◆ **RECORDS TO PROCESS**

(* ===== verification/ConfBuild.v ===== *)
(** Reading a [net] block puts the tree of its items on the heap. *)
From S2P Require Import Prelude RustStd ConfValue ConfModules ConfParse ConfText ConfHeap ConfTree.
#[local] Open Scope string_scope.
#[local] Open Scope Z_scope.

(** The modules of the [net] block, numbered: its structure first. *)
Record NetModules (modules datas : list (Module_ SetFn)) (net net_server net_local net_local_core : Module_ SetFn) : Prop := {
  nm_block : filter (fun m => meets MODULE_TYPE_NET m) modules = ([net; net_server; net_local; net_local_core] ++ datas)%list;
  nm_ctx : forall i m, ([net; net_server; net_local; net_local_core] ++ datas)%list !! i = Some m ->
    ctx_index m = Z.of_nat i /\ ctx_index_len m = Z.of_nat (4 + length datas) /\ main_index m = main_index net;
  nm_main : 0 <= main_index net;
  nm_net : module_named modules "net" = Ok net /\ mod_name net = "net" /\ creates net = true;
  nm_server : module_named modules "net_server" = Ok net_server /\ mod_name net_server = "net_server" /\ creates net_server = false;
  nm_local : module_named modules "net_local" = Ok net_local /\ mod_name net_local = "net_local" /\ creates net_local = false;
  nm_core : module_named modules "net_local_core" = Ok net_local_core /\ mod_name net_local_core = "net_local_core" /\ creates net_local_core = false;
  nm_cmds : forall m c cmd, m ∈ modules -> c ∈ cmds m -> cmd_set c = SetData cmd -> cmd_typ c = CMD_TYPE_DATA;
  nm_blocks : forall m c, m ∈ modules -> c ∈ cmds m ->
    (cmd_set c = SetServer -> cmd_typ c = CMD_TYPE_SUB /\ m = net_server) /\
    (cmd_set c = SetLocal -> cmd_typ c = CMD_TYPE_SUB /\ m = net_local);
  nm_heads : forall m c, m ∈ modules -> c ∈ cmds m -> cmd_set c = SetHead ->
    cmd_typ c = CMD_TYPE_MAIN /\ (mod_name m = "net" -> m = net);
  nm_type : mod_typ net = MODULE_TYPE_NET;
  nm_structure : forall m c cmd, m ∈ [net; net_server; net_local; net_local_core] -> c ∈ cmds m -> cmd_set c <> SetData cmd;
  nm_datas : forall m, m ∈ datas -> creates m = false /\ mod_name m ∉ ["net_server"; "net_local"; "net_local_core"];
}.

Section build.
Context {D : Type} `{DataModules D} `{RuleText}.
Context {modules datas : list (Module_ SetFn)} {net net_server net_local net_local_core : Module_ SetFn}.
Context (NM : NetModules modules datas net net_server net_local net_local_core).
Implicit Types (h : list (Obj D)) (ds : list D).
#[local] Instance these_commands : Commands SetFn (CState D) Ref := net_commands modules.

(** ** A level on the heap

    Its configurations lie one after the other, and then their vector. *)
Definition size : nat := (4 + length datas)%nat.
Definition refs (n : nat) : list Ref := seq n size.
Definition data_objs ds : list (Obj D) := zip_with (fun m d => OData (mod_name m) d) datas ds.
Definition core0 : Obj D := OLocalCore [] None "" false.
Definition confs (o0 o1 o2 : Obj D) ds : list (Obj D) := ([o0; o1; o2; core0] ++ data_objs ds)%list.
Definition level (o0 o1 o2 : Obj D) ds (n : nat) : list (Obj D) := (confs o0 o1 o2 ds ++ [OVec (refs n)])%list.

Lemma data_objs_length ds : length ds = length datas -> length (data_objs ds) = length datas.
Proof. intros E. unfold data_objs. rewrite length_zip_with. lia. Qed.

Lemma confs_length o0 o1 o2 ds : length ds = length datas -> length (confs o0 o1 o2 ds) = size.
Proof. intros E. unfold confs, size. rewrite length_app, data_objs_length by done. done. Qed.

Lemma level_length o0 o1 o2 ds n : length ds = length datas -> length (level o0 o1 o2 ds n) = S size.
Proof. intros E. unfold level. rewrite length_app, confs_length by done. cbn. lia. Qed.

◆ **WHAT YOU ARE ASKED TO DO**
Wherever "datas" appears in the listing, report the line it is on.

◆ **TASK OUTPUT**
Record NetModules (modules datas : list (Module_ SetFn)) (net net_server net_local net_local_core : Module_ SetFn) : Prop := {
  nm_block : filter (fun m => meets MODULE_TYPE_NET m) modules = ([net; net_server; net_local; net_local_core] ++ datas)%list;
  nm_ctx : forall i m, ([net; net_server; net_local; net_local_core] ++ datas)%list !! i = Some m ->
    ctx_index m = Z.of_nat i /\ ctx_index_len m = Z.of_nat (4 + length datas) /\ main_index m = main_index net;
  nm_datas : forall m, m ∈ datas -> creates m = false /\ mod_name m ∉ ["net_server"; "net_local"; "net_local_core"];
Context {modules datas : list (Module_ SetFn)} {net net_server net_local net_local_core : Module_ SetFn}.
Context (NM : NetModules modules datas net net_server net_local net_local_core).
Definition size : nat := (4 + length datas)%nat.
Definition data_objs ds : list (Obj D) := zip_with (fun m d => OData (mod_name m) d) datas ds.
Lemma data_objs_length ds : length ds = length datas -> length (data_objs ds) = length datas.
Lemma confs_length o0 o1 o2 ds : length ds = length datas -> length (confs o0 o1 o2 ds) = size.
Lemma level_length o0 o1 o2 ds n : length ds = length datas -> length (level o0 o1 o2 ds n) = S size.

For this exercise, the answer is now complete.